• **PROBLEM DETAILS**:
Copy every line of the data in which the word "eexists" occurs.

[INPUT — start]

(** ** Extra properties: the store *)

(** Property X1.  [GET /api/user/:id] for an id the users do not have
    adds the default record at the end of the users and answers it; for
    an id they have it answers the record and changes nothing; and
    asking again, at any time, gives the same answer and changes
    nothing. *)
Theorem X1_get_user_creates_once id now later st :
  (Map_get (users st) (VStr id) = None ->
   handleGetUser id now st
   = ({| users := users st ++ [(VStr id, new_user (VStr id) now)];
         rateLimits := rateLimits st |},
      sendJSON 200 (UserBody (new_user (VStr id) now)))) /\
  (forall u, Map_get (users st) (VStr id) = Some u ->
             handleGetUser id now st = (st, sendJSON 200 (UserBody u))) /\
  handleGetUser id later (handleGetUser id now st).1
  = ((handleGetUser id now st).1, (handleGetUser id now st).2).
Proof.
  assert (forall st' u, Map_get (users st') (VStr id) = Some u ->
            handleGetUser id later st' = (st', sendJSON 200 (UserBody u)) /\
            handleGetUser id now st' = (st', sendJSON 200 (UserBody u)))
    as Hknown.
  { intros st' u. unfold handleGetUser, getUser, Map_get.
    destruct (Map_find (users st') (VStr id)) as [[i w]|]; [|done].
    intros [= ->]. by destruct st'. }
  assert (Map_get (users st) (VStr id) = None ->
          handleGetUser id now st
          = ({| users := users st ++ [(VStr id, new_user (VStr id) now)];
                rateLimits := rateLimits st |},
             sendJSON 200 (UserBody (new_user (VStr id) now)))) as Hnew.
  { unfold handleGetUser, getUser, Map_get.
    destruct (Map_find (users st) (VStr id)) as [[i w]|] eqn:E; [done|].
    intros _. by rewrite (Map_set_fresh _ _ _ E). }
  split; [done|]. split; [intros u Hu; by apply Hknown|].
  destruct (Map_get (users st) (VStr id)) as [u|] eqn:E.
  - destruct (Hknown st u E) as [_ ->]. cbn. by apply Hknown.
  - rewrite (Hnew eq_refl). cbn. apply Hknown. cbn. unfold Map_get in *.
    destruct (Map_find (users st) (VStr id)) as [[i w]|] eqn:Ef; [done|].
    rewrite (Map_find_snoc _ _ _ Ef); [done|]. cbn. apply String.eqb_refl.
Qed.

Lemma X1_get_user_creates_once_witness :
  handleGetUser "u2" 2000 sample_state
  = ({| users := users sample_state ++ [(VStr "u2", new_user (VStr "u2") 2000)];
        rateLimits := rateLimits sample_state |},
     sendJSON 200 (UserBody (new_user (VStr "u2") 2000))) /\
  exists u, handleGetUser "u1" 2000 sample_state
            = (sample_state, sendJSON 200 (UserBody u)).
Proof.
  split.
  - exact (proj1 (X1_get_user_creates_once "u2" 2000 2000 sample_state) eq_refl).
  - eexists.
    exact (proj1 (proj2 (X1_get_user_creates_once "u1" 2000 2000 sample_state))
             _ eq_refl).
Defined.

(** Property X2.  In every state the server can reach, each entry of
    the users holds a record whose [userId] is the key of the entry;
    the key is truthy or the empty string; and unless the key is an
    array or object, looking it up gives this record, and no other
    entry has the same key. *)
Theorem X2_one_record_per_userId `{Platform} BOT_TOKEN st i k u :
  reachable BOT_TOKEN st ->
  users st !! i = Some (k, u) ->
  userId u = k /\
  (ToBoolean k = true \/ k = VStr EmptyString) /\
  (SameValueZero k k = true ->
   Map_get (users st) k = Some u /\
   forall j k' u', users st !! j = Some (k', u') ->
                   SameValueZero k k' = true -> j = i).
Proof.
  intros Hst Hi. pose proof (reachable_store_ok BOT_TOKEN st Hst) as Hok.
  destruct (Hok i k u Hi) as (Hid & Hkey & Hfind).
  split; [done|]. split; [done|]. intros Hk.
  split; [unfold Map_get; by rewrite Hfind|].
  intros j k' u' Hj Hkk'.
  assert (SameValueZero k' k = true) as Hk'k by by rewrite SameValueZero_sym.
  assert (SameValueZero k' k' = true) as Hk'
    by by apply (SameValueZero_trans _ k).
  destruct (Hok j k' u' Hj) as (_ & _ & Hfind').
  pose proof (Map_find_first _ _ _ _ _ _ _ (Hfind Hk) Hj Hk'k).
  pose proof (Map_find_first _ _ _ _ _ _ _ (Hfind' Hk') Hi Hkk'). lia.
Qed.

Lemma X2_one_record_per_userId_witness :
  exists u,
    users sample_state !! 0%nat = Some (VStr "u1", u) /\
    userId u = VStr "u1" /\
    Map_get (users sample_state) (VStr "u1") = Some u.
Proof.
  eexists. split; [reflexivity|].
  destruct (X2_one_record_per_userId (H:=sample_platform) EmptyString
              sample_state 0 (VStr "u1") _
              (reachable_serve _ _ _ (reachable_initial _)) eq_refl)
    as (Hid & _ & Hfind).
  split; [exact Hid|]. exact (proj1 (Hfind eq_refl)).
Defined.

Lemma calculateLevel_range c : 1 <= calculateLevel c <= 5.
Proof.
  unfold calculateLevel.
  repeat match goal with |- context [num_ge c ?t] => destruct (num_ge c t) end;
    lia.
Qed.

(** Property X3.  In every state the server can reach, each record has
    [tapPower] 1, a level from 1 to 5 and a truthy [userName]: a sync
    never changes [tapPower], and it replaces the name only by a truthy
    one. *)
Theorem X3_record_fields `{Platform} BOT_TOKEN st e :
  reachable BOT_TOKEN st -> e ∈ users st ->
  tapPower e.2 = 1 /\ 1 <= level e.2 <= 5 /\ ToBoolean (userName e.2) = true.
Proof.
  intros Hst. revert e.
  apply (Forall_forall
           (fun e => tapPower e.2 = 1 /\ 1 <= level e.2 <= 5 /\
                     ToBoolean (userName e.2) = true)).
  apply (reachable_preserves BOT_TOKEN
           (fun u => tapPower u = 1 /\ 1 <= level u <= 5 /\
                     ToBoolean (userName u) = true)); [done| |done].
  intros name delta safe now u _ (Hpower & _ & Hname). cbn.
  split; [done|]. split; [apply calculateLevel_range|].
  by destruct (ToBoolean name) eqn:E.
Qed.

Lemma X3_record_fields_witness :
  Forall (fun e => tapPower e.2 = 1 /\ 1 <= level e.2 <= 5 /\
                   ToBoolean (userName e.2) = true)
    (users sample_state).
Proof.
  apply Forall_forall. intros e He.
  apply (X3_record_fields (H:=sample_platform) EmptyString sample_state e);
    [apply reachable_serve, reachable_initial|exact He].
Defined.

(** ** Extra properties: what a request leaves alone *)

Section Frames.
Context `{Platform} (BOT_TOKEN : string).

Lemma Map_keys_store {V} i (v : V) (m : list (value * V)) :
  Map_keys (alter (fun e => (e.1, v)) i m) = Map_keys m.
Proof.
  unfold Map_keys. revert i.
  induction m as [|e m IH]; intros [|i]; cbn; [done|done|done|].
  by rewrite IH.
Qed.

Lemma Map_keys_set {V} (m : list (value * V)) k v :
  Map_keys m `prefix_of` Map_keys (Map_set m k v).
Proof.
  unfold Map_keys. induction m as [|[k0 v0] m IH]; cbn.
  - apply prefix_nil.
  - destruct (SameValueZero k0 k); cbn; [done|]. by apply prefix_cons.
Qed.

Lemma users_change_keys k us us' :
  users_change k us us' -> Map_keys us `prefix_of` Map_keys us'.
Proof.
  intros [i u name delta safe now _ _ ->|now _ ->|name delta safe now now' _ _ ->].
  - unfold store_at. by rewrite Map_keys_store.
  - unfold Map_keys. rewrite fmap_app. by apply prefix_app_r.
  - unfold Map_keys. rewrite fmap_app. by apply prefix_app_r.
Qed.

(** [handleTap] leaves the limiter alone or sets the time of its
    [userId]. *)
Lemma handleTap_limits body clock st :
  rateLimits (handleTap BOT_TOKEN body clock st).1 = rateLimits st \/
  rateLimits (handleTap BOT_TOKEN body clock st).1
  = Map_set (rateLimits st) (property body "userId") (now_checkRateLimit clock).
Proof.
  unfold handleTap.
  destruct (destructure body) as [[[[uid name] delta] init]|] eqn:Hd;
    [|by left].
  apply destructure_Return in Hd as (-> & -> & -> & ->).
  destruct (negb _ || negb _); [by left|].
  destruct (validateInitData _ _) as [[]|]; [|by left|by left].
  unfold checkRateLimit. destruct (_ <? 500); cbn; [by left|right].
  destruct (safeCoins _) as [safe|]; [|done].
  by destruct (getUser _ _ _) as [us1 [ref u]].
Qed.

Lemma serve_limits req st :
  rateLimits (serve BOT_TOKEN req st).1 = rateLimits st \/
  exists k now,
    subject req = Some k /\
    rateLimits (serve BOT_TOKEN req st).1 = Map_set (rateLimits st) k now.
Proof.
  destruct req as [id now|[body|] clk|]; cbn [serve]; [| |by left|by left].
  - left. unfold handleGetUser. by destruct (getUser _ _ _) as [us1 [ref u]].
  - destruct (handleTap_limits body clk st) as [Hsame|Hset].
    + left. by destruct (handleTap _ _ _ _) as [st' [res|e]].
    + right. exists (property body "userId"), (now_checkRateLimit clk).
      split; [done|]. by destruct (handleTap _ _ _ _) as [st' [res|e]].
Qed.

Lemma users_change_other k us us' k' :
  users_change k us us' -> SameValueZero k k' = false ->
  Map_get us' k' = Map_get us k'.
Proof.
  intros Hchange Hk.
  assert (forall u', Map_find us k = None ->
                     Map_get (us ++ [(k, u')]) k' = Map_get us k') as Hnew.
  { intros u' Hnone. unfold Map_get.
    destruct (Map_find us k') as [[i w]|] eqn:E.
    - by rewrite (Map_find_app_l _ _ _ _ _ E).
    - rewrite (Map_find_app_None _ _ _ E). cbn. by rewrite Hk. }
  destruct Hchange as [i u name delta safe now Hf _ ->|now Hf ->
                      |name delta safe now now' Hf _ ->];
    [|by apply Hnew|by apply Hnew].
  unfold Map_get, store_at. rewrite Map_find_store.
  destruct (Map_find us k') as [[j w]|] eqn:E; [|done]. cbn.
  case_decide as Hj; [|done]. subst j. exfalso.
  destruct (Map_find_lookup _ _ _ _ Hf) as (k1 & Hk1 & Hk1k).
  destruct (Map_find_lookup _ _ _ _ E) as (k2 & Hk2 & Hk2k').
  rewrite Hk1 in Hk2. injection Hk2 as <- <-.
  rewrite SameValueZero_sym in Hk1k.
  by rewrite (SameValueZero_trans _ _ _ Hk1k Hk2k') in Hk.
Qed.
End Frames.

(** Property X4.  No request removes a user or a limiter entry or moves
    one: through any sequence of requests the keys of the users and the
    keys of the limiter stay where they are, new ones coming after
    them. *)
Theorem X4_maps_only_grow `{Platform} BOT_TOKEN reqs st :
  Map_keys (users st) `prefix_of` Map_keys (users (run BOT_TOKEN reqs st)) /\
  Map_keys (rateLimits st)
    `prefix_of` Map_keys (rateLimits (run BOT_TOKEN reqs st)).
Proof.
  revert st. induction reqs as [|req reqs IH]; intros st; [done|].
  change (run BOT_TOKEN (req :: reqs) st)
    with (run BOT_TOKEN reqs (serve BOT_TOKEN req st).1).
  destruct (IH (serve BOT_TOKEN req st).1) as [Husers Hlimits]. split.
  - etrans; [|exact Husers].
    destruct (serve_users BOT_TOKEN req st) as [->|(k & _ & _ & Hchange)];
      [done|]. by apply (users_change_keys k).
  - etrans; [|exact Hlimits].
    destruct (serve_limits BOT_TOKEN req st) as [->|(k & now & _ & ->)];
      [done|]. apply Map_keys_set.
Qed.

[INPUT — finish]
[INPUT — start]

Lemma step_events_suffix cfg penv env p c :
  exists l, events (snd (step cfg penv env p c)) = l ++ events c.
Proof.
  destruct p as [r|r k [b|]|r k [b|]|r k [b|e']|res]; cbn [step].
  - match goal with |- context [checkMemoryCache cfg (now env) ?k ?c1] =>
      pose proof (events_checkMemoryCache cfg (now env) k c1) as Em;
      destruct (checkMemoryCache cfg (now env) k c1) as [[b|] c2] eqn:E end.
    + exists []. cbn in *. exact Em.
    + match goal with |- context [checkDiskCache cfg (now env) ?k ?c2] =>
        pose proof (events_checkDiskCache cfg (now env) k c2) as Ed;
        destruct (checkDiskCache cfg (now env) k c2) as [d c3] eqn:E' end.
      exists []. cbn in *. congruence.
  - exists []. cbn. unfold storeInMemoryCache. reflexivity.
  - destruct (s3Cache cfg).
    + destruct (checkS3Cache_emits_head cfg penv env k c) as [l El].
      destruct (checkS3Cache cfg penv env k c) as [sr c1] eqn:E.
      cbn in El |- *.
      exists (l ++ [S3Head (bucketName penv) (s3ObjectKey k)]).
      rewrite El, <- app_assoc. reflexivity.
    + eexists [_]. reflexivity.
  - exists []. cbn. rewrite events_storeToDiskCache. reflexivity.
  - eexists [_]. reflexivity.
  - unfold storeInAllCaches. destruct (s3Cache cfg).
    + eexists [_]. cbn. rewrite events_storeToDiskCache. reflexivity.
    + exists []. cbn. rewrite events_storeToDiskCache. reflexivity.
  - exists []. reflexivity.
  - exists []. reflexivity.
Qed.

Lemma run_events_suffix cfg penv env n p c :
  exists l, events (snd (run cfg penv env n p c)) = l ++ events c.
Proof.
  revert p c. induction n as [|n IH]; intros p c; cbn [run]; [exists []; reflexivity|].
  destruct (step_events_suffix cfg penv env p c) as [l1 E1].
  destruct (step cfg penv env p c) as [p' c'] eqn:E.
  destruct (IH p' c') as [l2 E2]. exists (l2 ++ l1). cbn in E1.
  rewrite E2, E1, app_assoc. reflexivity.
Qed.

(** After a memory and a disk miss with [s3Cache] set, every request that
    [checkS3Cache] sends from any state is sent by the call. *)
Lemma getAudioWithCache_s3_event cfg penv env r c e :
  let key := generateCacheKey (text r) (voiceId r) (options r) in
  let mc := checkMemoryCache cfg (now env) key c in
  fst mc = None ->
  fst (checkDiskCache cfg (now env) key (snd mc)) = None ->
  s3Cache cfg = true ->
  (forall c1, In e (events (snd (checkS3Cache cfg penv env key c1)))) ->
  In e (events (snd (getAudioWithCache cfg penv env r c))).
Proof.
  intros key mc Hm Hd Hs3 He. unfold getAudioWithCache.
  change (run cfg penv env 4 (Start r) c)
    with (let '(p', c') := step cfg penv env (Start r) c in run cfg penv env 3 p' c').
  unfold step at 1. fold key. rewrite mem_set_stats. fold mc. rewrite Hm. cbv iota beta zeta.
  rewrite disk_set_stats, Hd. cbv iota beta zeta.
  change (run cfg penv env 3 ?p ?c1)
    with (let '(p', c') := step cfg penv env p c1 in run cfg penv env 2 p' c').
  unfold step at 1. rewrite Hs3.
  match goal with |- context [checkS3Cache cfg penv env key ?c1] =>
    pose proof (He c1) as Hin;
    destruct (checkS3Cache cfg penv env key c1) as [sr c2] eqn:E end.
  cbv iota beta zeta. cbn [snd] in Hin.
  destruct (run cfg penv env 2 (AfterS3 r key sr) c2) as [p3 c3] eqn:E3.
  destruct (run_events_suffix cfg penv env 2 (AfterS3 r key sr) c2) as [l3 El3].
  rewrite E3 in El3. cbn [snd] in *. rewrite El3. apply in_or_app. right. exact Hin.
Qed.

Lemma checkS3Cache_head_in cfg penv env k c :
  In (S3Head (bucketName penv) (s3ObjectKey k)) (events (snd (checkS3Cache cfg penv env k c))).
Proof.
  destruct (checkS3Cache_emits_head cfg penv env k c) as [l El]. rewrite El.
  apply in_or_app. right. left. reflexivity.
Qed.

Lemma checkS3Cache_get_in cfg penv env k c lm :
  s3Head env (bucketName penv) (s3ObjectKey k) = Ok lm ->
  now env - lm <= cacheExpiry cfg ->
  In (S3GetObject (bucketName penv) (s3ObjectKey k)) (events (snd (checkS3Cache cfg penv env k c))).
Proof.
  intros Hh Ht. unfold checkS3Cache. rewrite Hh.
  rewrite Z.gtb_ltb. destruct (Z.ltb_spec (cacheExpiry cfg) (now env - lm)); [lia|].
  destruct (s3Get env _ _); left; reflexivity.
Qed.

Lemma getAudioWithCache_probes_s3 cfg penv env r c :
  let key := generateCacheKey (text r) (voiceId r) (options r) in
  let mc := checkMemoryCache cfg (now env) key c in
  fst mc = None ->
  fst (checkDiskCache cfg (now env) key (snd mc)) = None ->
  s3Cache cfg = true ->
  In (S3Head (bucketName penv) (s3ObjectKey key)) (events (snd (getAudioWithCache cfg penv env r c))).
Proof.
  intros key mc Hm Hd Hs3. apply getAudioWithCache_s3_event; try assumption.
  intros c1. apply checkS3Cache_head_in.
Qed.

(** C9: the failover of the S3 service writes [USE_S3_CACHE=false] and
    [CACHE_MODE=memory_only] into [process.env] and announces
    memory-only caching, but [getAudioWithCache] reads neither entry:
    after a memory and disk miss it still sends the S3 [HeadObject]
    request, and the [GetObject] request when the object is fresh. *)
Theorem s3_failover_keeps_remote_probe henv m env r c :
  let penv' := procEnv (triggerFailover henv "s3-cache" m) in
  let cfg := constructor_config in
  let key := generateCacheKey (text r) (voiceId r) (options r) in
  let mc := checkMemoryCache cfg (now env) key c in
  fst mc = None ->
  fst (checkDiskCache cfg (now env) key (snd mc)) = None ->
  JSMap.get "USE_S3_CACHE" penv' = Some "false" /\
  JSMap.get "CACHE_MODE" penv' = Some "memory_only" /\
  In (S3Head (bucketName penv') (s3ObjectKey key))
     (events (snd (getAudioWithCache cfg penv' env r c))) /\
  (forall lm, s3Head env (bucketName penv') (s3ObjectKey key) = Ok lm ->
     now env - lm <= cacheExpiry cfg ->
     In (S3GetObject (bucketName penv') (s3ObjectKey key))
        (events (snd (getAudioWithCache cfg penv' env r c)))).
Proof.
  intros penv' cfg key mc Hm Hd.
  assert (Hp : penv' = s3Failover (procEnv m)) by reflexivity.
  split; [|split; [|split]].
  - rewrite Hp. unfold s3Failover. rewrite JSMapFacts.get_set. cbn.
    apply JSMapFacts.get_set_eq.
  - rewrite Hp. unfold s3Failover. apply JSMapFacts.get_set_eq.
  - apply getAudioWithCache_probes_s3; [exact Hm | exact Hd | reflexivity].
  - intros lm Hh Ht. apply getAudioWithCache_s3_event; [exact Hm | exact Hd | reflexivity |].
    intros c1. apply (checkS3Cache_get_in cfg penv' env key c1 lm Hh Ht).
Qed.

[INPUT — finish]

• **RESPONSE BELOW**:
  - eexists.
  eexists. split; [reflexivity|].
    + eexists [_]. reflexivity.
  - eexists [_]. reflexivity.
    + eexists [_]. cbn. rewrite events_storeToDiskCache. reflexivity.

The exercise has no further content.